Лодка и в самом деле скользила по мелодичным волнам с хорошей скоростью. Солнце пригревало, ветерок дул теплый, путешествие было восхитительное. В прозрачной воде дети видели, что происходит на глубине шести метров: шныряли косяки разноцветных рыб; в огромных раковинах блестели жемчужины; гигантские омары и крабы поражали многообразием красок. Маленькие стайки алых и голубых летучих рыб внезапно выпрыгивали из моря прямо перед лодкой и летели над поверхностью, чирикая, точно птички, а потом снова погружались в воду.
— Послушайте, мисс, — шепнул Этельред, — если вам боязно из-за оборотней, то не бойтесь, мисс, я с вами, уж я за вами пригляжу, ей-богу.
— Конечно, мне было бы страшно, — ответила Пенелопа, — но с моим личным защитником я ни капельки не боюсь.
Видно было, что Этельреду ее ответ доставил огромное удовольствие.
Они плыли уже несколько часов подряд, и ласкающий ветерок и солнце утомили их. Попугай, решив соснуть немножко, сунул голову под крыло. Этельред храпел, лежа на спине, цилиндр покоился у него на груди. Пенелопа и мальчики тоже дремали, усыпленные душистым воздухом.
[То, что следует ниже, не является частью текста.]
(* ===== verification/Service.v ===== *)
(** * The whole service, one worker doing the job

    The API, the relay, Kafka and the worker of the unified modes run side by side: requests
    arrive, the outbox is drained (by a relay that may die after it has published and before it
    has marked), the worker makes its turns, dies and is restarted, and time passes, in any order.
    The components are those of [Api], [OutboxRelay], [Consumer] and [WorkerService]; the worker's
    side of the interleaving is [Life.life], with the rest of the service as the world it runs in. *)
From S2P Require Import Processing Prelude PyStr PyFloat Json Domain Database WellFormed Evolution World Effects Ports Fixtures JobService WorkerService Messaging OutboxRelay Delivery Settings Retry Consumer Api EndToEnd Life.
#[local] Open Scope Z_scope.

Section service.
Context {RS : RedisServer} {IP : IdempotencyPort} {IL : IdempotencyLaws IP} {TP : TaskProcessor} {TL : TaskProcessorLaws TP}.
Context {KC : KafkaConsumer} {KG : ConsumerGroup KC}.
Variables (worker_id : pystr) (s : Settings) (p : processor) (secs : Z) (dialect : pystr) (batch_size : Z).
Hypothesis service_is : build_worker_role s = WorkerService p secs.
Hypothesis role_is : worker_role s ≠ downstream.
Hypothesis topics_differ : resolve_worker_retry_topic s ≠ resolve_worker_topic s.
Hypothesis process_in_time : ∀ payload, stays (keeps_time (in_time secs)) (process payload).

(** What the processor computes of the payloads it can answer. *)
Variable f : json → json.
Definition answers (payload : json) : Prop := ∀ w, (process payload w).1 = Ok (f payload).

#[local] Instance service_role : WorkerRole := role_handle_event (worker_role_object TP worker_id s).
#[local] Existing Instance KafkaEventPublisher.
Abbreviation topic := (job_service_topic s).

Lemma topic_worker : resolve_worker_topic s = topic.
Proof. unfold resolve_worker_topic, job_service_topic. by destruct (worker_role s). Qed.

(** ** The jobs *)

(** A request as it was accepted, and nothing since. *)
Definition waiting_job (id : pystr) (d : db) : Prop :=
  ∃ row, jobs d !! id = Some row ∧ jr_status row = status_value PENDING ∧ jr_lease_epoch row = 0
    ∧ jr_result row = None ∧ jr_error_message row = None
    ∧ log_of id d = [(u "REQUESTED", JDict [(u "request", jr_request_payload row)])].

(** Processed once: one claim, one start, one completion, and the processor's result. *)
Definition done_job (id : pystr) (d : db) : Prop :=
  ∃ row, jobs d !! id = Some row ∧ jr_status row = status_value SUCCESS ∧ jr_lease_epoch row = 1
    ∧ jr_result row = (match f (jr_request_payload row) with JNull => None | r => Some r end)
    ∧ jr_error_message row = None
    ∧ log_of id d = [(u "REQUESTED", JDict [(u "request", jr_request_payload row)]);
                     (u "PROCESSING_STARTED", JDict [(u "lease_epoch", JInt 1)]);
                     (u "PROCESSING_COMPLETED", JDict [(u "result", f (jr_request_payload row))])].

Lemma waiting_untouched id d d' : untouched_job id d d' → waiting_job id d → waiting_job id d'.
Proof. intros [J L] (row & H). exists row. by rewrite J, L. Qed.
Lemma done_untouched id d d' : untouched_job id d d' → done_job id d → done_job id d'.
Proof. intros [J L] (row & H). exists row. by rewrite J, L. Qed.

Lemma waiting_done id d d' row :
  jobs d !! id = Some row → waiting_job id d → processed_once (λ _, f (jr_request_payload row)) id d d' → done_job id d'.
Proof.
  intros Hr (row0 & Hr0 & Hs & He & Hres & Herr & Hl) (row1 & row' & Hr1 & Hr' & F & Hl'). simplify_eq.
  rewrite Hl, He in Hl'. destruct F as [_ Fp Fs Fr Fe _ _ Fep]. exists row'. rewrite Fp. split_and!; [done|done|lia| |done|done].
  rewrite Fr, Hres. by destruct (f _).
Qed.

Lemma waiting_rest id d : waiting_job id d → at_rest id d ∧ unfinished id d = true.
Proof.
  intros (row & Hr & Hs & He & _). split.
  - exists row, PENDING. split_and!; [done|done|done|]. rewrite He. intros _. vm_compute. done.
  - by rewrite (unfinished_status _ _ _ _ Hr Hs).
Qed.

Lemma done_rest id d : done_job id d → at_rest id d ∧ unfinished id d = false.
Proof.
  intros (row & Hr & Hs & _). split; [by exists row, SUCCESS|]. by rewrite (unfinished_status _ _ _ _ Hr Hs).
Qed.

(** ** The messages *)

(** The first event of a job. *)
Definition asks (d : db) (value : json) (id : pystr) : Prop :=
  ∃ row trace, jobs d !! id = Some row ∧ addressed value id trace ∧ computes value (Ok (f (jr_request_payload row))).

Definition request_row (d : db) (r : outbox_row) : Prop :=
  ob_topic r = topic ∧ ob_headers r = None ∧ ∃ id, asks d (ob_payload r) id.

Definition request_record (d : db) (r : record) : Prop :=
  r_topic r = topic ∧ r_headers r = None ∧ ∃ id, asks d (r_value r) id.

(** The record a row becomes. *)
Definition relayed (r : outbox_row) : record := MkRecord (ob_topic r) (ob_payload r) (ob_headers r).

(** Jobs stay, and so do their requests. *)
Definition keeps_jobs (d d' : db) : Prop :=
  ∀ id row, jobs d !! id = Some row →
    ∃ row', jobs d' !! id = Some row' ∧ jr_request_payload row' = jr_request_payload row.

Lemma asks_later d d' value id : keeps_jobs d d' → asks d value id → asks d' value id.
Proof.
  intros H (row & trace & Hr & Ha & Hc). destruct (H id row Hr) as (row' & Hr' & E). exists row', trace. by rewrite E.
Qed.

Lemma rows_later d d' rs : keeps_jobs d d' → Forall (request_row d) rs → Forall (request_row d') rs.
Proof.
  intros H F. eapply Forall_impl; [exact F|]. intros r (Ht & Hh & id & Ha). split_and!; [done|done|].
  exists id. by apply (asks_later d).
Qed.

Lemma records_later d d' rs : keeps_jobs d d' → Forall (request_record d) rs → Forall (request_record d') rs.
Proof.
  intros H F. eapply Forall_impl; [exact F|]. intros r (Ht & Hh & id & Ha). split_and!; [done|done|].
  exists id. by apply (asks_later d).
Qed.

Lemma asks_named d value id : asks d value id → event_job value = Some id.
Proof. intros (row & trace & _ & Ha & _). by apply (addressed_job _ _ trace). Qed.

(** ** The invariant *)

(** A job's request is pending in the outbox, or it is in Kafka. *)
Definition covered (id : pystr) (w : world) : Prop :=
  ∃ r, r ∈ outbox_messages (w_db w) ∧ event_job (ob_payload r) = Some id ∧ (is_pending r ∨ relayed r ∈ w_kafka w).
Через некоторое время Пенелопа проснулась и продолжала лежать, раздумывая, не пора ли им перекусить. Глядя вверх в чистое зеленое небо на батальоны проплывающих цветных облаков, она вдруг почувствовала, что что-то не так. И тут же догадалась, в чем дело. Они стояли на месте, не двигаясь. Она села и огляделась: со всех сторон, насколько хватал глаз, они были окружены водорослями. Крупные лиловые и зеленые завитки походили на кружева. Они двигались и разрастались прямо на глазах. Лодка прочно засела в них, как на мели. Вдруг красивый завиток перебрался через борт в лодку, словно щупальце, и пополз с легким шелестом, разрастаясь во все стороны. Пенелопа поняла, что еще два-три таких побега, и лодка вместе с ними окажется погребена под грудой лиловых и зеленых водорослей.